Lemma filter_cancel (g : Timer -> bool) h l :
  filter g (cancel h l) = cancel h (filter g l).
Proof.
  destruct h as [h|]; [ | reflexivity ]. unfold cancel.
  induction l as [|t l IH]; [ reflexivity | ]. simpl.
  destruct (Nat.eqb (handle t) h) eqn:E, (g t) eqn:G; simpl;
    rewrite ?E, ?G, IH; reflexivity.
Qed.

Lemma pending_set_timers cb st l :
  pending cb {| this := this st; node := set_timers l (node st) |} =
  filter (fun t => match callback t, cb with
                   | KeepAliveExpired, KeepAliveExpired => true
                   | Retry, Retry => true
                   | _, _ => false
                   end) l.
Proof. reflexivity. Qed.

(** Cancelling any timer keeps the invariant. *)
Lemma one_keepAlive_cancel st h :
  one_keepAlive st ->
  one_keepAlive
    {| this := this st;
       node := set_timers (cancel h (timers (node st))) (node st) |}.
Proof.
  unfold one_keepAlive. rewrite pending_set_timers, filter_cancel.
  fold (pending KeepAliveExpired st). simpl.
  destruct (pending KeepAliveExpired st) as [|t [|t' l]]; intro H.
  - destruct h; exact I.
  - destruct h as [h|]; simpl; [ | exact H ].
    destruct (Nat.eqb (handle t) h); simpl; [ exact I | exact H ].
  - contradiction.
Qed.

Lemma pending_keepAlive_filter st :
  pending KeepAliveExpired st =
  filter (fun t => match callback t with
                   | KeepAliveExpired => true
                   | Retry => false
                   end) (timers (node st)).
Proof.
  unfold pending. apply filter_ext. intro t.
  destruct (callback t); reflexivity.
Qed.

(** Cancelling the timer the client holds leaves no keep-alive timer. *)
Lemma one_keepAlive_cancel_own st :
  one_keepAlive st ->
  filter (fun t => match callback t with
                   | KeepAliveExpired => true
                   | Retry => false
                   end)
         (cancel (keepAlive (this st)) (timers (node st))) = [].
Proof.
  unfold one_keepAlive. rewrite filter_cancel.
  assert (E : filter (fun t => match callback t with
                               | KeepAliveExpired => true
                               | Retry => false
                               end) (timers (node st))
              = pending KeepAliveExpired st).
  { symmetry. apply pending_keepAlive_filter. }
  rewrite E.
  destruct (pending KeepAliveExpired st) as [|t [|t' l]]; intro H.
  - destruct (keepAlive (this st)); reflexivity.
  - rewrite H. simpl. rewrite Nat.eqb_refl. reflexivity.
  - contradiction.
Qed.

Lemma one_keepAlive_resetKeepAlive : maintains one_keepAlive resetKeepAlive.
Proof.
  intros st H. fold (exec resetKeepAlive st).
  destruct (resetKeepAlive_fields st) as (_ & _ & Hk & _ & Ht & _).
  unfold one_keepAlive. rewrite pending_keepAlive_filter, Ht, filter_app.
  rewrite (one_keepAlive_cancel_own st H). simpl. exact Hk.
Qed.

Lemma one_keepAlive_reconnect : maintains one_keepAlive reconnect.
Proof.
  intros st H. fold (exec reconnect st).
  destruct (reconnect_fields st) as (_ & _ & _ & Ht & _).
  unfold one_keepAlive. rewrite pending_keepAlive_filter, Ht, filter_app.
  rewrite (one_keepAlive_cancel_own st H). simpl. exact I.
Qed.

Lemma one_keepAlive_resume k : maintains one_keepAlive (resume k).
Proof.
  destruct k; simpl; [ | intros st H; exact H ].
  apply maintains_bind; [ apply preserves_maintains; untouched | intro ].
  apply maintains_bind; [ apply one_keepAlive_resetKeepAlive | intro ].
  apply preserves_maintains. untouched.
Qed.

Lemma one_keepAlive_handleMessages ms k :
  maintains one_keepAlive (handleMessages ms k).
Proof.
  unfold handleMessages.
  apply maintains_bind; [ apply preserves_maintains, kobs_forEach | intro r ].
  apply maintains_bind;
    [ apply preserves_maintains, kobs_updateHead | intro b ].
  apply maintains_bind; [ apply preserves_maintains, kobs_notify_all | intro ].
  destruct b; [ apply one_keepAlive_resume | intros st H; exact H ].
Qed.

Lemma one_keepAlive_logged {A} (m : M A) :
  maintains one_keepAlive m ->
  (forall s, maintains one_keepAlive (logger_log s ;; m)) /\
  (forall s, maintains one_keepAlive (logger_error s ;; m)).
Proof.
  intro H. split; intro s;
    (apply maintains_bind;
       [ apply preserves_maintains; untouched | intro; exact H ]).
Qed.

Lemma one_keepAlive_complete p o : maintains one_keepAlive (complete p o).
Proof.
  destruct p as [k | f n m | f n m | | k]; simpl.
  - unfold refreshMessages_done.
    destruct o as [stack | code data [stack | ms]];
      try destruct (code =? 200);
      try apply one_keepAlive_handleMessages;
      apply (proj2 (one_keepAlive_logged _
                      (proj2 (one_keepAlive_logged _
                                (one_keepAlive_resume k)) _))).
  - apply preserves_maintains.
    apply preserves_bind; [ intro; reflexivity | intro b ].
    apply preserves_bind; [ apply kobs_fetchImage_stat | intros [r|] ];
      intro; reflexivity.
  - apply preserves_maintains.
    apply preserves_bind;
      [ apply kobs_fetchImage_done | intro; intro; reflexivity ].
  - apply preserves_maintains, kobs_notify_done.
  - unfold updateHead_done.
    apply maintains_bind; [ | intro; apply one_keepAlive_resume ].
    apply preserves_maintains.
    destruct o as [stack | code data payload]; [ | destruct (code =? 200) ];
      untouched.
Qed.

Lemma step_one_keepAlive e st st' :
  step e st = Some st' -> one_keepAlive st -> one_keepAlive st'.
Proof.
  intros H J.
  pose proof (proj1 (one_keepAlive_logged _ one_keepAlive_reconnect)) as Hlog.
  pose proof (proj2 (one_keepAlive_logged _ one_keepAlive_reconnect)) as Herr.
  destruct e; simpl in H.
  - injection H as <-. apply (preserves_maintains _ kobs_connect), J.
  - destruct (0 <=? ms); [ injection H as <- | discriminate ]. exact J.
  - destruct (listening s st); [ injection H as <- | discriminate ]. exact J.
  - destruct (listening s st); [ injection H as <- | discriminate ].
    unfold on_message.
    destruct (String.eqb data "!"); [ exact J | ].
    destruct (String.eqb data "#");
      [ apply one_keepAlive_resetKeepAlive, J | apply Hlog, J ].
  - destruct (listening s st); [ injection H as <- | discriminate ].
    unfold on_error.
    apply (proj2 (one_keepAlive_logged _ (Herr stack))), J.
  - destruct (listening s st); [ injection H as <- | discriminate ].
    apply Hlog, J.
  - destruct (find_timer h (timers (node st))) as [t|]; [ | discriminate ].
    destruct (due t <=? now (node st)); [ injection H as <- | discriminate ].
    rewrite exec_then.
    pose proof (one_keepAlive_cancel st (Some h) J) as J0.
    destruct (callback t); simpl fire.
    + apply Hlog, J0.
    + unfold retry_expired, exec, bind at 1, self. simpl fst.
      apply maintains_bind;
        [ | intro; apply (preserves_maintains _ kobs_connect) | exact J0 ].
      intros st1 J1. apply (one_keepAlive_cancel st1 _ J1).
  - destruct (nth_error (inflight (node st)) i) as [p|]; [ | discriminate ].
    injection H as <-. rewrite exec_then.
    apply one_keepAlive_complete. exact J.
Qed.

(** The half of C9 the code keeps, at every moment: in any state the
    process can reach at most one keep-alive timer is pending. *)
Lemma keepAlive_timer_unique s cached es : forall st,
  run es (boot s cached) = Some st ->
  (List.length (pending KeepAliveExpired st) <= 1)%nat.
Proof.
  assert (G : forall es st0 st,
             one_keepAlive st0 -> run es st0 = Some st -> one_keepAlive st).
  { clear es. induction es as [|e es IH]; simpl; intros st0 st J H.
    - injection H as <-. exact J.
    - destruct (step e st0) as [st1|] eqn:E; [ | discriminate ].
      eapply IH; [ | exact H ]. eapply step_one_keepAlive; eassumption. }
  intros st H. specialize (G es (boot s cached) st I H).
  unfold one_keepAlive in G.
  destruct (pending KeepAliveExpired st) as [|t [|t' l]]; simpl;
    [ lia | lia | contradiction ].
Qed.

(** The half of C9 the code keeps: [resetKeepAlive] cancels the timer it
    armed before and only then arms the next one. *)
Lemma resetKeepAlive_cancels_first st :
  trace (node (exec resetKeepAlive st)) =
    SetTimeout (fresh (node st)) KeepAliveExpired
               (keepAliveTimeout (settings (this st)))
    :: ClearTimeout (keepAlive (this st)) :: trace (node st).
Proof. apply resetKeepAlive_fields. Qed.

(** [reconnect] cancels the keep-alive timer, never the retry timer. *)
Lemma reconnect_never_cancels_retry st h :
  In (ClearTimeout h) (trace (node (exec reconnect st))) ->
  h = keepAlive (this st) \/ In (ClearTimeout h) (trace (node st)).
Proof.
  destruct (reconnect_fields st) as (_ & _ & _ & _ & Ht & _). rewrite Ht.
  destruct (wsClient (this st)); simpl;
    intros [H | H]; try discriminate H;
    repeat (destruct H as [H | H]; try discriminate H);
    try (injection H as <-); auto.
Qed.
════════
== REQUIRED WORK ==
Copy exactly. The range runs from the line containing "h = keepAlive" through the last line of the data.

== SOLUTION TO THIS EXERCISE ==
  h = keepAlive (this st) \/ In (ClearTimeout h) (trace (node st)).
Proof.
  destruct (reconnect_fields st) as (_ & _ & _ & _ & Ht & _). rewrite Ht.
  destruct (wsClient (this st)); simpl;
    intros [H | H]; try discriminate H;
    repeat (destruct H as [H | H]; try discriminate H);
    try (injection H as <-); auto.
Qed.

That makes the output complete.